DATA —
(** * gym-locm: the MCTS searcher, the error kinds and the win/loss reward

    A shallow embedding of
      - [gym_locm/engine/enums.py]      ([PlayerOrder]),
      - [gym_locm/exceptions.py]        (the exception classes),
      - [gym_locm/envs/rewards.py]      ([WinLossRewardFunction]),
      - [gym_locm/algorithms/mcts.py]   (the [MCTS] class).

    Conventions of the embedding.
      - Python [int] is [Z]; Python [float] is idealised as a real number
        ([R]), with [float("-inf")] added where the code uses it.
      - A [defaultdict] is a [gmap] read with a default.  Reading a missing
        key of a [defaultdict] also stores the default under that key; [Q]
        and [N] are only ever indexed (never iterated or tested for
        membership), so the model keeps their value view.  The [children]
        table is tested for membership, and the code never indexes it at a
        missing key on a path that returns.
      - A method that can raise or loop returns a [result]; [while] loops
        take a fuel argument. *)

From Stdlib Require Import ZArith List Lia Reals Lra.
From stdpp Require Import base option list gmap fin_sets relations strings.

Local Open Scope Z_scope.

(* ===================================================================== *)
(** ** Python exceptions and results *)

(** The exception classes of [exceptions.py], with [Exception] as their
    common root. *)
Inductive PyClass : Type :=
  | Exception
  | GameError
  | ActionError
  | FullHandError
  | EmptyDeckError
  | WardShieldError
  | NotEnoughManaError
  | FullLaneError
  | MalformedActionError.

#[global] Instance PyClass_eq_dec : EqDecision PyClass.
Proof. solve_decision. Defined.

(** The base class written in each [class C(B)] header. *)
Definition base (c : PyClass) : option PyClass :=
  match c with
  | Exception => None
  | GameError => Some Exception
  | ActionError => Some Exception
  | FullHandError => Some GameError
  | EmptyDeckError => Some GameError
  | WardShieldError => Some GameError
  | NotEnoughManaError => Some ActionError
  | FullLaneError => Some ActionError
  | MalformedActionError => Some ActionError
  end.

(** The chain of a class and its ancestors (single inheritance). *)
Fixpoint ancestors (depth : nat) (c : PyClass) : list PyClass :=
  match depth with
  | O => [c]
  | S d => c :: match base c with
                | None => []
                | Some b => ancestors d b
                end
  end.

Definition mro (c : PyClass) : list PyClass := ancestors 9 c.

Definition issubclass (c d : PyClass) : bool := bool_decide (d ∈ mro c).

(** The six error kinds the rules engine signals. *)
Definition error_kinds : list PyClass :=
  [FullHandError; EmptyDeckError; WardShieldError;
   NotEnoughManaError; FullLaneError; MalformedActionError].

EXERCISE — Will you return exactly the lines above from the one with "A shallow embedding of" down to the one with "Conventions of the embedding.", counting both as part of the range?

ANSWER TO THE PROBLEM —
    A shallow embedding of
      - [gym_locm/engine/enums.py]      ([PlayerOrder]),
      - [gym_locm/exceptions.py]        (the exception classes),
      - [gym_locm/envs/rewards.py]      ([WinLossRewardFunction]),
      - [gym_locm/algorithms/mcts.py]   (the [MCTS] class).

    Conventions of the embedding.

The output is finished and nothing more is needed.